El reconocimiento formal del corregimiento –que
abarca los sectores de Altos de Betania, Altos del Chase, Club
X, Dos Mares, El Ingenio, La Alameda, La Locería, Los Angeles,
Nuevo Paraíso, Residencial Sara Sotillo, Santa María,
Las Mercedes, Villa de Las Fuentes, Villa Soberanía, Altos
de Miraflores, Betania, Colinas de Miraflores, El Dorado, La Gloria,
Linda Vista, Miraflores, Pribanco, San Antonio, Villa Cáceres
y El Milagro– se produjo mediante el Acuerdo Municipal N° 70
del 23 de junio de 1960.
Hoy, el corregimiento cuenta con unos 42 mil habitantes
y aunque se trata de un sector de la ciudad donde la familia sigue
siendo el núcleo aglutinador, no dejan de producirse los
problemas sociales típicos de estos tiempos.
“Como en todo el país, hay mucho desempleo”,
comentaba la representante Batista. “Pero es sorprendente
el esfuerzo que hacen los padres para que sus hijos no dejen de
asistir a la escuela y luego a la universidad”, agregó.
Escuchar a la dinámica representante relatar
las actividades de la Junta Comunal y las obras que se han realizado
en el corregimiento, hace recuperar la fe en los políticos
y los funcionarios.
Una de las obras más queridas de la también
profesora Batista, es el Centro Educativo Comunitario San Antonio,
donde más de 200 niños –de preescolar y hasta
el tercer grado– reciben por un precio módico la formación
necesaria para continuar su educación formal.
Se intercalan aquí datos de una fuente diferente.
Lemma insert_relay_spec pkt l circuit remote : holds pkt l -> id_ok circuit -> id_ok remote ->
  if Z.of_nat (length (wire l) + length circuit + length remote) + 7 <=? DHCP_MAX_OPTIONS_SIZE then
    exists opt, insert_relay_info (options pkt) circuit remote = Ok (Some opt) /\ holds (set_options opt pkt) (l ++ [relay_item circuit remote])
  else insert_relay_info (options pkt) circuit remote = Ok None.
Proof.
  intros H Hc Hr. destruct (hd_bytes _ _ H) as (rest & E). destruct (hd_ok _ _ H) as [Hlen Hb]. pose proof (holds_short _ _ H) as Hs. unfold insert_relay_info.
  rewrite (obind_run _ _ _ (find_end_run rest l (hd_items _ _ H) scan_fuel [] (options pkt) 0 E eq_refl Hlen ltac:(unfold scan_fuel; lia))). cbn [app]. cbv zeta.
  destruct (Z.leb_spec DHCP_MAX_OPTIONS_SIZE (Z.of_nat (length (wire l)))); [lia|].
  destruct (Z.leb_spec (Z.of_nat (length (wire l) + length circuit + length remote) + 7) DHCP_MAX_OPTIONS_SIZE) as [Hfit|Hfit];
    destruct (Z.ltb_spec DHCP_MAX_OPTIONS_SIZE (Z.of_nat (length (wire l)) + (2 + (2 + Z.of_nat (length circuit) + 2 + Z.of_nat (length remote))) + 1)); try lia; [|done].
  eexists. rewrite E. rewrite insert_stores by (done || (rewrite E, length_app in Hlen; cbn [length] in *; lia)). split; [done|].
  destruct (relay_item_ok circuit remote Hc Hr) as [Hi Hib]. set (new := drop _ _). assert (Z.of_nat (length new) = DHCP_MAX_OPTIONS_SIZE - Z.of_nat (length (wire l)) - Z.of_nat (7 + length circuit + length remote)) as Hnew.
  { unfold new. rewrite length_drop. rewrite E, length_app in Hlen. cbn [length] in *. lia. }
  split; [split| |].
  - cbn [options set_options]. rewrite !length_app. cbn [length item_bytes relay_item]. rewrite relay_data_length. lia.
  - cbn [options set_options]. rewrite E in Hb. apply Forall_app in Hb as [Hb1 Hb2]. apply Forall_app. split; [done|]. apply Forall_app. split; [done|]. constructor; [done|]. by apply Forall_drop.
  - apply Forall_app. split; [apply H|]. by constructor.
  - exists new. cbn [options set_options]. rewrite wire_app, wire_cons. change (wire []) with (@nil Z). by rewrite app_nil_r, <- (assoc_L (++)).
Qed.

(** ** Relays *)

(** The sizes of the arrays and the bounds of the counters. *)
Record relay_ok (r : dhcp_relay) : Prop := {
  ro_ifaces : length (ifaces r) = 16%nat;
  ro_num : 0 <= num_ifaces r <= 16;
  ro_servers : length (server_addrs (rl_config r)) = 8%nat;
  ro_nservers : 0 <= num_servers (rl_config r) <= 8;
  ro_circuit : length (custom_circuit_id (rl_config r)) = 64%nat /\ Forall is_byte (custom_circuit_id (rl_config r)) /\ 0 <= custom_circuit_id_len (rl_config r);
  ro_remote : length (custom_remote_id (rl_config r)) = 64%nat /\ Forall is_byte (custom_remote_id (rl_config r)) /\ 0 <= custom_remote_id_len (rl_config r);
  ro_mac : length (relay_mac r) = 6%nat /\ Forall is_byte (relay_mac r);
  ro_host : 0 ∈ rl_hostname r /\ Forall is_byte (rl_hostname r)
}.

Lemma load_prefix (l : list Z) n : 0 <= n <= Z.of_nat (length l) -> load l 0 n = Ok (take (Z.to_nat n) l).
Proof. intros H. rewrite load_ok by lia. by rewrite drop_0. Qed.

Lemma until_nul_bytes l : Forall is_byte l -> Forall is_byte (until_nul l).
Proof. induction 1 as [|b l Hb Hl IH]; [done|]. simpl. destruct (b =? 0); [done|by constructor]. Qed.

Lemma take_id_ok n l : (n <= 64)%nat -> Forall is_byte l -> id_ok (take n l).
Proof. intros Hn Hl. split; [rewrite length_take; lia|by apply Forall_take]. Qed.

Section relay.
Context (name_of : Z -> option (list Z)) (ret : relay_packet -> Z) (Hname : forall i nm, name_of i = Some nm -> Forall is_byte nm).

Lemma custom_id_spec (id : list Z) n : length id = 64%nat -> Forall is_byte id -> 0 <= n ->
  exists o, (if 64 <? n then Ok None else let! b := load id 0 n in Ok (Some b)) = Ok o /\ from_option id_ok True o.
Proof.
  intros Hl Hb Hn. destruct (Z.ltb_spec 64 n); [by exists None|]. rewrite load_prefix by lia. exists (Some (take (Z.to_nat n) id)). split; [done|]. apply take_id_ok; [lia|done].
Qed.

Lemma circuit_spec r i : relay_ok r -> exists o, build_circuit_id name_of r i 64 = Ok o /\ from_option id_ok True o.
Proof.
  intros H. unfold build_circuit_id. destruct (_ =? DHCP_CIRCUIT_ID_IFNAME).
  { eexists. split; [done|]. destruct (name_of i) as [nm|] eqn:E; [|done]. apply take_id_ok; [lia|by eapply Hname]. }
  destruct (_ =? DHCP_CIRCUIT_ID_IFINDEX); [exists (Some (le 4 (htonl (u32 i)))); split; [done|]; split; [by rewrite length_le; lia|apply le_bytes]|].
  destruct (_ =? DHCP_CIRCUIT_ID_CUSTOM); [|by exists None]. destruct (ro_circuit _ H) as (H1 & H2 & H3). by apply custom_id_spec.
Qed.

Lemma remote_spec r : relay_ok r -> exists o, build_remote_id r 64 = Ok o /\ from_option id_ok True o.
Proof.
  intros H. unfold build_remote_id. destruct (_ =? DHCP_REMOTE_ID_MAC).
  { change (64 <? 6) with false. cbn iota. destruct (ro_mac _ H) as [H1 H2]. rewrite load_prefix by lia. exists (Some (take 6 (relay_mac r))). split; [done|]. apply take_id_ok; [lia|done]. }
  destruct (_ =? DHCP_REMOTE_ID_HOSTNAME).
  { destruct (ro_host _ H) as [H1 H2]. unfold c_string. rewrite bool_decide_eq_true_2 by done. eexists. split; [done|]. apply take_id_ok; [lia|by apply until_nul_bytes]. }
  destruct (_ =? DHCP_REMOTE_ID_CUSTOM); [|by exists None]. destruct (ro_remote _ H) as (H1 & H2 & H3). by apply custom_id_spec.
Qed.

(** The identifiers that the relay writes for the interface [i], when it has both. *)
Definition ids_of (r : dhcp_relay) (i : Z) : option (list Z * list Z) :=
  match build_circuit_id name_of r i 64, build_remote_id r 64 with
  | Ok (Some c), Ok (Some m) => Some (c, m)
  | _, _ => None
  end.

(** The options after dhcp_relay_add_option82, and whether the option was inserted. *)
Definition add82 (r : dhcp_relay) (i : Z) (l : list item) : bool * list item :=
  if has82 l && negb (replace_option82 (rl_config r)) then (false, l) else
  let l := if has82 l then filter not_relay l else l in
  match ids_of r i with
  | Some (c, m) => if Z.of_nat (length (wire l) + length c + length m) + 7 <=? DHCP_MAX_OPTIONS_SIZE then (true, l ++ [relay_item c m]) else (false, l)
  | None => (false, l)
  end.

Lemma add_option82_spec r pkt l i : relay_ok r -> holds pkt l ->
  exists ret pkt', dhcp_relay_add_option82 name_of r pkt i = Ok (ret, if (add82 r i l).1 then on_stats count_added r else r, pkt') /\
    holds pkt' (add82 r i l).2 /\ pkt' = set_options (options pkt') pkt /\ (ret = 0 <-> (add82 r i l).1 = true \/ (has82 l = true /\ replace_option82 (rl_config r) = false)).
Proof.
  intros Hr H. unfold dhcp_relay_add_option82, add82. rewrite (obind_run _ _ _ (has82_spec pkt l H)). cbn beta.
  destruct (has82 l && negb (replace_option82 (rl_config r))) eqn:Ek.
  { exists 0, pkt. cbn [fst snd]. split; [done|]. split; [done|]. split; [by destruct pkt|]. apply andb_true_iff in Ek as [E1 E2%negb_true_iff]. tauto. }
  assert (exists pkt1, (if has82 l then let! (_, pkt) := dhcp_option_strip_relay_info pkt in Ok pkt else Ok pkt) = Ok pkt1 /\
    holds pkt1 (if has82 l then filter not_relay l else l) /\ pkt1 = set_options (options pkt1) pkt) as (pkt1 & E1 & H1 & F1).
  { destruct (has82 l); [|exists pkt; split; [done|split; [done|by destruct pkt]]]. destruct (strip_holds pkt l H) as (p & E & Hp & F). exists p. by rewrite E. }
  rewrite (obind_run _ _ _ E1). cbn beta. set (l1 := if has82 l then filter not_relay l else l) in *. cbv zeta.
  assert (~ (has82 l = true /\ replace_option82 (rl_config r) = false)) as Hno by (intros [Ha Hb]; rewrite Ha, Hb in Ek; done).
  destruct (circuit_spec r i Hr) as (c & Ec & Hc). destruct (remote_spec r Hr) as (m & Em & Hm). unfold ids_of. rewrite Ec, Em. cbn [obind].
  destruct c as [c|]; [|exists (-1), pkt1; cbn [fst snd]; split; [done|]; split; [done|]; split; [done|]; split; [done|by intros [|]]].
  destruct m as [m|]; [|exists (-1), pkt1; cbn [fst snd]; split; [done|]; split; [done|]; split; [done|]; split; [done|by intros [|]]].
  pose proof (insert_relay_spec pkt1 l1 c m H1 Hc Hm) as Hi. destruct (_ <=? DHCP_MAX_OPTIONS_SIZE).
  - destruct Hi as (opt & E & Ho). rewrite E. cbn [obind fst snd]. exists 0, (set_options opt pkt1). split; [done|]. split; [done|]. split; [by rewrite F1|]. tauto.
  - rewrite Hi. cbn [obind fst snd]. exists (-1), pkt1. split; [done|]. split; [done|]. split; [done|]. split; [done|by intros [|]].
Qed.

(** ** Packets from clients *)

Definition to_server (pkt : dhcp_packet) (len ip : Z) : relay_packet := mkRelayed pkt len ip DHCP_SERVER_PORT 0.
Definition accepts (pk : relay_packet) : bool := ret pk =? 0.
El centro
cuenta con salones con aire acondicionado, piscina, canchas para
deportes y centro de informática, donde los niños
aprenden las nuevas tecnologías.
“Los padres de familia que tienen sus hijos
allí son muy cooperadores”, comentaba Batista, explicando
además que recibió el apoyo de dos parroquias del área,
Santa Eduviges y San Antonio.
Durante toda la conversación, la representante
Batista hizo alusión a la gran fe que le ha permitido tener éxito
en su trabajo. “Dios es el único banco que paga 100
por 1”, decía, entre risas, Batista, al contar que
cuando tomó posesión del cargo hace cuatro años,
le dijeron que no podría eliminar el alcohol en las actividades
deportivas. “La gente venía al gimnasio y escondía
las botellas hasta en los pañales de los niños”.
Sin embargo, ahora nadie bebe alcohol en el Yuyín
Luzcando. “Es que yo creo en milagros”, comentó.
La Junta Comunal también cuenta con una clínica
de atención médica y odontológica gratuita. “Solo
cobramos por el costo de los tratamientos, en caso de que la persona
los necesite, porque queremos que la clínica sea auto sostenible”,
explicó una orgullosa Batista mientras mostraba el equipo.
“La camilla me la donó la Clínica
Bella Vista, y lo más caro fue la silla odontológica,
pero la compramos”.
Y es que para Batista las donaciones de la empresa
privada y de la gente de Betania se han convertido en una bendición. “Yo
no podría trabajar sin ellos, pero nunca pido dinero sino
materiales y siempre se me multiplican”, explicaba mientras
mostraba los locales alquilados en el Gimnasio –por 10 y
15 balboas– a organizaciones de karate, judo o para Alcohólicos
Anónimos.
“Se trata de un precio pequeño para
ellos, pero me permite mantener el lugar”, explicó.
La lista de obras terminadas y por hacer es impresionante:
techos para canchas deportivas, veredas techadas y parque en Santa
María, puente y aleros en Los Libertadores, Placita del
Centenario en la Ricardo J. Alfaro, cercas a parques, reparación
de aceras, reparación de la fuente de Villa de Las Fuentes
y toda clase de actividades culturales y recreativas.
Hoy, cuando los promotores inmobiliarios parecen
carecer de imaginación al diseñar sus barriadas populares
sin zonas verdes, vale la pena visitar Betania, un barrio donde
los guayacanes son los reyes del Camino Real.